Eastern Idaho Regional Medical Center’s numbers tell a different story. EIRMC spokeswoman Coleen Neimann says the hospital’s emergency room is seeing more people with flu-like systems. They’ve even recently initiated flu-restrictions for visitors.

“In the last few weeks we’ve seen an increase in people with flu-like symptoms coming to the ER for treatment,” she said. “This flu season has hit later in the year, and rather quickly. We’re seeing a more concentrated number of people in the ER than in previous years.”

Neimann said the emergency room has even beat its own record for most patients served in a day — twice — in the last couple weeks.

The large number of school closures also point to higher than normal flu numbers.

Mike Taylor, the epidemiologist, says he’s worked in the area for 16 years, but this year’s school closures have been an anomaly.

“We’ve seen it before — schools closing down (because of illness) — but this many is kind of a new thing for me,” Taylor says.
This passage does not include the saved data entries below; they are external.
Fixpoint exec (r : regex) (pos : nat) (s : string) (c : caps) (k : cont)
    : option R :=
  match r with
  | Eps => k pos s c
  | Chr a =>
      match s with
      | String b s' => if Ascii.eqb a b then k (S pos) s' c else None
      | EmptyString => None
      end
  | Cls p =>
      match s with
      | String b s' => if p b then k (S pos) s' c else None
      | EmptyString => None
      end
  | Cat r1 r2 => exec r1 pos s c (fun pos' s' c' => exec r2 pos' s' c' k)
  | Opt r1 =>
      match exec r1 pos s c k with
      | Some x => Some x
      | None => k pos s c
      end
  | Rep p min greedy =>
      if greedy then rep_greedy p min pos s c k else rep_lazy p min pos s c k
  | Group i r1 =>
      exec r1 pos s c
        (fun pos' s' c' => k pos' s' (set_cap i (take (pos' - pos) s) c'))
  | Bol => if Nat.eqb pos 0 then k pos s c else None
  | Eol =>
      match s with
      | EmptyString => k pos s c
      | String a EmptyString =>
          if Ascii.eqb a "010"%char then k pos s c else None
      | _ => None
      end
  end.

End Exec.

(** [m.groups()] for a pattern with [n] groups. *)
Definition groups (n : nat) (c : caps) : list (option string) :=
  map c (seq 1 n).

(** [pattern.match(s)], anchored at the start and not at the end, followed
    by [.groups()]; [n] is the number of groups of the pattern. *)
Definition match_groups (r : regex) (n : nat) (s : string)
    : option (list (option string)) :=
  exec r 0 s no_caps (fun _ _ c => Some (groups n c)).

(** A literal word. *)
Fixpoint lit (s : string) : regex :=
  match s with
  | EmptyString => Eps
  | String a s' => Cat (Chr a) (lit s')
  end.

Fixpoint cat (rs : list regex) : regex :=
  match rs with
  | [] => Eps
  | [r] => r
  | r :: rs' => Cat r (cat rs')
  end.

Definition space : ascii -> bool := Py.isspace.
Definition nonspace (c : ascii) : bool := negb (Py.isspace c).
Definition digit : ascii -> bool := Py.isdecimal.
(** [.] *)
Definition dot (c : ascii) : bool := negb (Ascii.eqb c "010"%char).
(** [[^...]] *)
Definition none_of (cs : string) (c : ascii) : bool :=
  negb (Py.mem_chars cs c).

Definition star p := Rep p 0 true.
Definition plus p := Rep p 1 true.
Definition plus_lazy p := Rep p 1 false.

End Re.


(** ** Values and dictionaries *)

(** What a reply dictionary holds: [None], an [int] or a [str]. *)
Inductive atom : Type :=
| NoneV
| IntV (z : Z)
| StrV (s : string).

Global Instance atom_eq_dec : EqDecision atom.
Proof. solve_decision. Defined.

(** [str(v)] *)
Definition str_atom (v : atom) : string :=
  match v with
  | NoneV => "None"
  | IntV z => Py.str_int z
  | StrV s => s
  end.

(** Truth value of [v] in a condition. *)
Definition truthy (v : atom) : bool :=
  match v with
  | NoneV => false
  | IntV z => negb (Z.eqb z 0)
  | StrV s => negb (String.eqb s EmptyString)
  end.

Module Dict.
Section Dict.
Context {K V : Type} `{EqDecision K}.

Definition t := list (K * V).

(** [d.get(k)] *)
Fixpoint get (k : K) (d : t) : option V :=
  match d with
  | [] => None
  | (k', v) :: d' => if decide (k = k') then Some v else get k d'
  end.

(** [k in d] *)
Definition mem (k : K) (d : t) : bool :=
  match get k d with Some _ => true | None => false end.

(** [d[k] = v]: an existing key keeps its place, a new one goes last. *)
Fixpoint set (k : K) (v : V) (d : t) : t :=
  match d with
  | [] => [(k, v)]
  | (k', v') :: d' =>
      if decide (k = k') then (k', v) :: d' else (k', v') :: set k v d'
  end.
(** [page.frames], read once when the loop starts. *)
Definition read_frames (p : page) : M (list frame) :=
  fun w s =>
    let fs := page_frames w (trace s) p in
    (Ok fs, log (Frames p fs) s).

(** The two best-effort blocks after the first navigation: the wait on the
    page, then the loop over its frames. *)
Definition stabilize (p : page) : M unit :=
  best_effort (await (PageWaitForLoadState p "domcontentloaded" 3000)) ;;
  fs <- read_frames p ;;
  wait_frames fs.

(** [frame = context.pages[-1]] *)
Definition last_page : M page :=
  fun w s =>
    match context s with
    | None =>
        (Raise (AttributeError "'NoneType' object has no attribute 'pages'"), s)
    | Some _ =>
        let l := context_pages w (trace s) in
        match last_opt l with
        | Some p => (Ok p, log (Pages l) s)
        | None => (Raise (IndexError "list index out of range"), log (Pages l) s)
        end
    end.

(** One step.  The settle delay is awaited on [page], the variable bound
    when the session was opened; the action goes to [frame], the page read
    from the context at the start of the step. *)
Definition exec_step (p : page) (st : step) : M unit :=
  match st with
  | Goto url wait_until timeout => await (PageGoto p url wait_until timeout)
  | Click selector n settle timeout =>
      fr <- last_page ;;
      let elem := Locator fr selector n in
      await (WaitForTimeout p settle) ;;
      await (LocatorClick elem (Some timeout))
  | Fill selector n settle value =>
      fr <- last_page ;;
      let elem := Locator fr selector n in
      await (WaitForTimeout p settle) ;;
      await (LocatorFill elem value None)
  end.

(** The steps, one after the other; the first that raises ends them. *)
Fixpoint exec_steps (p : page) (sts : list step) : M unit :=
  match sts with
  | [] => ret tt
  | st :: rest => exec_step p st ;; exec_steps p rest
  end.

(** The final assertion block, when the file has one.  The callee [expect] is
    loaded before its argument is evaluated. *)
Definition check_assertion (globals : list string)
  (a : option assertion_block) : M unit :=
  match a with
  | None => ret tt
  | Some a =>
      fr <- last_page ;;
      try_except
        (load_global globals "expect" ;;
         await (ToBeVisible fr (expected a) (visible_timeout a)))
        isinstance_AssertionError
        (fun _ => raise (AssertionError (reason a)))
  end.

(** The body of the outer [try], up to the last interaction step. *)
Definition scenario_steps (sc : script) : M unit :=
  p <- open_session ;;
  await (PageGoto p "http://localhost:3000" "commit" 10000) ;;
  stabilize p ;;
  exec_steps p (steps sc).

(** The whole body of the outer [try]. *)
Definition scenario_body (globals : list string) (sc : script) : M unit :=
  scenario_steps sc ;;
  check_assertion globals (assertion sc) ;;
  await (Sleep 5).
In the last three weeks, the following districts have closed due to respiratory illness such as influenza: Blackfoot School District 55, Teton School District 401, West Jefferson School District 253, Jefferson School District 251, Snake River School District 52, Shelley-Joint School District 60, Firth School District 59, Clark County School District 161, Fremont School District 215 and Ririe School District 252.

Individual schools in other districts and charter schools have also closed.

Officials in most of the above-listed districts say the closures are due to large numbers of absent students. Most districts started canceling school for several days when the number of absent students rose above 20 percent. That’s usually several hundred students, depending on the size of the district.

West Jefferson Superintendent Dwight Richins told his biggest problem was the number of sick staff. There simply weren’t enough substitutes to cover for the sick teachers, he said.

But not everyone is seeing large numbers of absent students. Bonneville Joint School District 93 and Idaho Falls School District 91 have not closed any schools, although administrators say they are monitoring conditions.

D91 spokeswoman Margaret Wimborne tells the number of students reported absent due to illness this week was just under 12 percent throughout the district.

“We’re trying to follow the CDC’s recommendations, so we’re really encouraging students and staff to definitely stay home if they are sick,” Wimborne says. “We are taking (all) the precautions that we can as far as trying to wipe down surfaces more frequently.”

D93 spokesman Phil Campbell says the district’s attendance last week was 90 percent – on par with the school-year average of 94 percent.

“We clean the schools twice a day, and we’ve upped the disinfectant to hospital grade,” Campbell tells “We’re taking it very seriously. Our school safety team is monitoring it, and we’re working with the area health district.”

For those districts that have canceled school, there may be changes to the school calendar in the future. But officials say its too early to know what those changes might be.

In the meantime, the staff at the district that has canceled classes are busy sanitizing the schools to prevent future spread of illness. Administrators are also encouraging parents to keep sick kids at home and avoid large gatherings were illness might spread.

“This affects our entire community,” Teton School District Superintendent Monte Woolstenhulme said in a news release. “Please take steps to stay home if you are sick and avoid contact with others.”